Jeudi 28 janvier 2016 à 20h. Tropiques-Atrium
« Fuck America » est l’histoire de Jakob Bronsky, un émigrant juif arrivé à New York quelques années après la fin de la seconde guerre mondiale, qui enchaîne les boulots précaires pour pouvoir écrire le livre de sa vie : « Le branleur », dont il compte bien faire un best seller !
« Le dialogue est la forme qui me va le mieux. La langue est simple mais pas la pensée », dit Edgar Hilsenrath à propos de Fuck America. Vincent Jaspard a adapté ce roman, d’emblée théâtral dans sa forme, avec le souci d’arriver à un texte épuré, délivré de tout artifice. Le texte de la pièce met en valeur l’humour caustique, décapant, de Hilsenrath qui fait de lui, une sorte de Woody Allen des bas-fonds, mâtiné d’un Bukowski espiègle.

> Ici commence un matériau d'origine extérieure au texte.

(** * circadias: the daily solar report of [calculator.py], the unmasking
    script [start.py] and the citation markers of [parser.py]

    A shallow embedding of [calculate_astronomical_events] and of the Python
    runtime pieces it calls ([datetime], [timedelta], [strptime], [strftime],
    the [f"{..:02d}"] format), of the loop of [start.py] and of the string
    functions of [parser.py], followed by their properties.

    Conventions of the embedding.
    - A [datetime] is the number of microseconds since 0001-01-01T00:00:00,
      with the range check Python applies to the result of every addition.
    - Python floats are read as exact rationals ([Q]): day lengths in hours,
      the altitude, the time-zone offset and the [ephem.Date] values (days
      since 1899-12-31T12:00).  Binary rounding is not modelled: the
      quotient behind [daylength] and the product behind a fractional
      offset are exact here, and the statements that depend on them say on
      which inputs.
    - The [ephem] library is not part of the repository: the two searches
      and the altitude the code asks it for are fields of the record
      [ephem.Lib], together with [math.degrees], and every theorem is
      stated for an arbitrary [ephem.Lib].
    - [twilight_times] is a Python [dict] with string keys: a [gmap]. *)

From Stdlib Require Import ZArith QArith Qround Lqa Ascii String DecimalString.
From stdpp Require Import base option gmap strings.

Local Open Scope string_scope.
Local Open Scope Z_scope.

(** ** Exceptions and the result of a call *)

Module Py.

Tribune Libre sur agoavox.fr :
Fuck America
par Orélien Péréol
mercredi 10 avril 2013
Voici un spectacle d’une simplicité biblique, si j’ose m’amuser d’entrée de jeu. Trois tabourets. Trois comédiens (deux hommes, une femme) et une multitude de personnages. Jacob Bronsky est fixe : c’est son histoire qu’on raconte. Fixe mais double, un comédien quand il est jeune, un autre quand il est vieux.
Dès le début, des lettres d’un cynisme impossible traitent d’une détresse des plus tragiques : un commerçant juif à qui les Allemands nazis ont pris le stock, brûlé les murs, violé la femme, écrasé les testicules demande de l’aide pour fuir le pays vers l’Amérique. Le Consul lui répond huit mois plus tard dans un langage cru que tous ces juifs qui veulent émigrer en Amérique « l’ennuient » profondément, avec d’autres mots que je n’oserais écrire.
Le ton est donné : du burlesque pour ce génocide terrifiant qu’est la shoah. Il n’y a pas de pitié, pas de victimes innocentes, ni de bourreaux parfaits, pas de peuple comme un seul homme mis à mort froidement. Il y a juste des humains sans grâce qui doivent vivre et survivre, coûte que coûte. Dans l’effort souffrant et la drôlerie de pantins. Une forme de respect paradoxal.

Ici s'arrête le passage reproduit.